Face to Face: A Conversation with Bishop Thomas Masters
The Palm Beach County religious leader discusses his support of Nate Brazill Jr. and the wider cause of helping juveniles facing adult sentencing.

Q. Reverend, how did you get involved in the campaign to stop the practice of prosecuting children as adults?

A. I got involved by attending the trial of Nate Brazill Jr. and participating in prayer vigils, rallies, doing all that we could do to help turn things around for Nate during the trial, and actually before the trial. But what really got me involved is when I attended the trial and noticed something that I thought was so unfair. To me it was unfair seeing this child cross-examined, and impeached rather, by a skillful, trained attorney. What I thought about was a match between a giant vs. a midget. I don't know how many adults can stand the pressures of an intense cross-examination. And then you think of a child. So what I kept saying to myself was that there has to be a better way to prosecute this child rather than [as] an adult in an adult arena.

Q. How large an organization is Under Our Wings?

A. Well, it's a grassroots organization that was organized at the height of the King boys' trial [last year] in Pensacola.

Q. The boys who killed their father?

A. Yes, right, up north. It became apparent that we needed to have an umbrella organization to bring everyone in one organization nationally and develop some type of national strategy [to] address the issues of prosecuting and adjudicating children as adults.

Which brings us to the juvenile death penalty. I'm of the opinion that if we see this as a moral issue, the whole way that we treat children as adults in this country, if we see this as a moral issue and see something is morally wrong with prosecuting children as adults, then we will never adjudicate children as adults, which means we will never give them adult sentences, which means we would never have juvenile execution.

So let's back up and say the reason why we have the adjudication, adult sentences, the reason why we have the juvenile death penalty is because we are prosecuting children at 13 and 14 years of age as adults, which leads us into all the adult arenas.

Q. How does Florida compare with other states in terms of the percentage of juveniles who are prosecuted as adults?

A. According to the research and statistics it appears to me, from what I've seen, that Florida leads the nation in the prosecution of children as adults. Florida is one of the states that have prosecutorial discretion, which means that the prosecutors make the decision whether they're going to prosecute (a) as a juvenile or (b) as an adult. And when you give that kind of authority to a prosecutor rather than a judge, then nine out of 10, the decision's going to be "put them in jail as an adult," because prosecutors, that's what they do. They want to prosecute to the furthest extent of the law.
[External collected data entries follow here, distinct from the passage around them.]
(** The jobs on their way are [created] and apart in every state reached
    with new ids. *)
Lemma reachable_new_ids_created (E : Env) (s : Sys) :
  reachable_new_ids E s → on_their_way_created s.
Proof.
  intros (d & conf & cl & lg & fs & Hrun).
  apply (rtc_ind_r (R := step_new_ids E) (fun s => on_their_way_created s)
           (initial_sys d conf cl lg fs)); [| |exact Hrun].
  - unfold on_their_way_created, created_apart, in_flight. simpl.
    split; [apply NoDup_nil_2|]. split; [by intros j Hin%elem_of_nil|].
    split; [apply NoDup_nil_2|]. by intros j Hin%elem_of_nil.
  - intros s1 s2 _ [Hstep Hnew] IH. by eapply step_new_ids_created.
Qed.

(** [GetStatus] reads the key, the serde and whether the database is open. *)
Lemma GetStatus_same (fd fd' : FileDeployer) (k : string) :
  db_closed (db fd') = db_closed (db fd) →
  items (db fd') !! k = items (db fd) !! k →
  serde fd' = serde fd →
  GetStatus k fd' = GetStatus k fd.
Proof. unfold GetStatus, db_Get. by intros -> -> ->. Qed.

(** One step with the stop flag set. *)
Lemma step_flag_set (E : Env) (s s' : Sys) :
  step E s s' → stop (sys_fd s) = true → worker s ≠ WIdle →
  (stop (sys_fd s') = true ∧ worker s' ≠ WIdle) ∧
  (config (sys_fd s') = config (sys_fd s) ∧
   client (sys_fd s') = client (sys_fd s) ∧
   serde (sys_fd s') = serde (sys_fd s)) ∧
  (∀ j, worker s' = WRun j → worker s = WRun j ∧ sys_fs s' = sys_fs s) ∧
  (sys_fs s' = sys_fs s ∨
   ∃ j cands, worker s = WRun j ∧ worker s' = WRecv ∧
              sys_fs s' = (processJob E cands j (sys_fd s) (sys_fs s)).2) ∧
  (∀ k, (∀ j0, worker s = WRun j0 → k ≠ id j0) →
        serde_faithful (serde (sys_fd s)) created_status →
        GetStatus k (sys_fd s) = Val created_status →
        GetStatus k (sys_fd s') = Val created_status).
Proof.
  intros Hstep Hstop Hw.
  inversion Hstep; subst; unfold getStop in *; simpl in *; try congruence.
  all: try match goal with
    | H : processJob _ ?cands ?j _ _ = _ |- _ =>
        (* a turn *)
        destruct (processJob_frame _ _ _ _ _ _ _ H)
          as (Hc & _ & Hs & Hcl & Hser & Hclosed & Hk);
        split; [split; [congruence|done]|]; split; [done|];
        split; [done|]; split;
        [ right; exists j, cands; by rewrite H
        | intros k Hne _ Hget; rewrite <- Hget;
          apply GetStatus_same; [done| |done]; apply Hk; by apply Hne ]
    | H : saveJobStatus _ _ _ _ = (Some _, _) |- _ =>
        (* the save fails *)
        rewrite (saveJobStatus_fail _ _ _ _ _ _ H); by repeat split; auto
    | H : saveJobStatus ?jid _ _ _ = (None, _) |- _ =>
        (* the save *)
        destruct (saveJobStatus_frame _ _ _ _ _ _ H)
          as (Hc & _ & Hs & Hcl & _ & Hser & Hclosed & Hk);
        split; [split; [congruence|done]|]; split; [done|];
        split; [done|]; split; [by left|];
        intros k _ Hfaith Hget;
        destruct (decide (k = jid)) as [->|Hne];
        [ by apply (GetStatus_after_save _ _ _ _ _ H)
        | rewrite <- Hget; apply GetStatus_same; auto ]
    end.
  all: repeat split; auto; try done.
Qed.

(** Any number of steps with the stop flag set. *)
Lemma steps_flag_set (E : Env) (s s' : Sys) :
  steps E s s' → stop (sys_fd s) = true → worker s ≠ WIdle →
  (stop (sys_fd s') = true ∧ worker s' ≠ WIdle) ∧
  (config (sys_fd s') = config (sys_fd s) ∧
   client (sys_fd s') = client (sys_fd s) ∧
   serde (sys_fd s') = serde (sys_fd s)) ∧
  (∀ j, worker s' = WRun j → worker s = WRun j ∧ sys_fs s' = sys_fs s) ∧
  (sys_fs s' = sys_fs s ∨
   ∃ j cands fd, worker s = WRun j ∧
                 config fd = config (sys_fd s) ∧
                 client fd = client (sys_fd s) ∧
                 sys_fs s' = (processJob E cands j fd (sys_fs s)).2) ∧
  (∀ k, (∀ j0, worker s = WRun j0 → k ≠ id j0) →
        serde_faithful (serde (sys_fd s)) created_status →
        GetStatus k (sys_fd s) = Val created_status →
        GetStatus k (sys_fd s') = Val created_status).
Proof.
  induction 1 as [s|s s1 s' Hstep _ IH]; intros Hstop Hw.
  { repeat split; auto. }
  destruct (step_flag_set _ _ _ Hstep Hstop Hw)
    as ((Hstop1 & Hw1) & (Hc1 & Hcl1 & Hser1) & Hrun1 & Hfs1 & Hget1).
  destruct (IH Hstop1 Hw1)
    as (Hflag & (Hc & Hcl & Hser) & Hrun & Hfs & Hget).
  split; [done|]. split; [repeat split; congruence|]. split; [|split].
  - intros j Hj. destruct (Hrun j Hj) as [Hj1 Hfs'].
    destruct (Hrun1 j Hj1) as [Hj0 Hfs0]. split; [done|congruence].
  - destruct Hfs as [Hsame|(j & cands & fd & Hj1 & Hcf & Hclf & Hfs')].
    + destruct Hfs1 as [Hsame1|(j & cands & Hj & _ & Hfs')].
      * left. congruence.
      * right. exists j, cands, (sys_fd s). repeat split; congruence.
    + destruct (Hrun1 j Hj1) as [Hj0 Hfs0].
      right. exists j, cands, fd. repeat split; congruence.
  - intros k Hne Hfaith Hk. apply Hget.
    + intros j0 Hj0. apply Hne. by apply Hrun1.
    + by rewrite Hser1.
    + by apply Hget1.
Qed.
Q. I'm sure you're familiar with the United Nations Convention on the Rights of the Child. Do you feel the practice of prosecuting children as adults violates that convention?

A. I think so, in principle. Let's look at three of the main ingredients. One of the ingredients says that you cannot put anyone under 18 in prison for life without parole. So, we're in violation of that if we give a 13-year-old kid, or a 14-year-old kid, a life sentence without parole, like Lionel Tate. We are definitely in violation of principle No. 1.

Principle No. 2 says you cannot execute anyone under 18 years of age. Now, we don't literally execute anyone under 18 years of age in this country, but we do execute offenders who committed crimes under 18, which is the same in principle. We're still executing a juvenile offender, so we're in violation.

The other part of it says, and I can't quote it verbatim, but in principle it says that you should give the child the benefit of the doubt, that you should give the child the shortest period of time of punishment, and take into consideration the age of the child, etc.

So it's clear to me that there is to be a separate set of rules for prosecuting children vs. adults.

Q. Some people say that in terms of culpability, adolescents are similar to the mentally retarded. The U.S. Supreme Court has said the mentally retarded cannot be executed. Have you tried to make the case that that ruling should apply to adolescents as well?

A. I do. And I'll tell you why, because recent research has shown that the brain of a child is not fully developed, the frontal lobes are not fully developed as an adolescent. So if we have an undeveloped brain, or we have a brain that is mentally incompetent, there's not much difference.

Now let me drive that point home. When John Hinckley almost killed former President Ronald Reagan, the court ruled that he had the mind of a child -- adult act, but the mind of a child -- so they transferred him into a mental facility for mental rehabilitation. However, if a child does the same thing, we don't have that same ruling. We have that this was an adult act, we're going to put this child in prison for life without parole.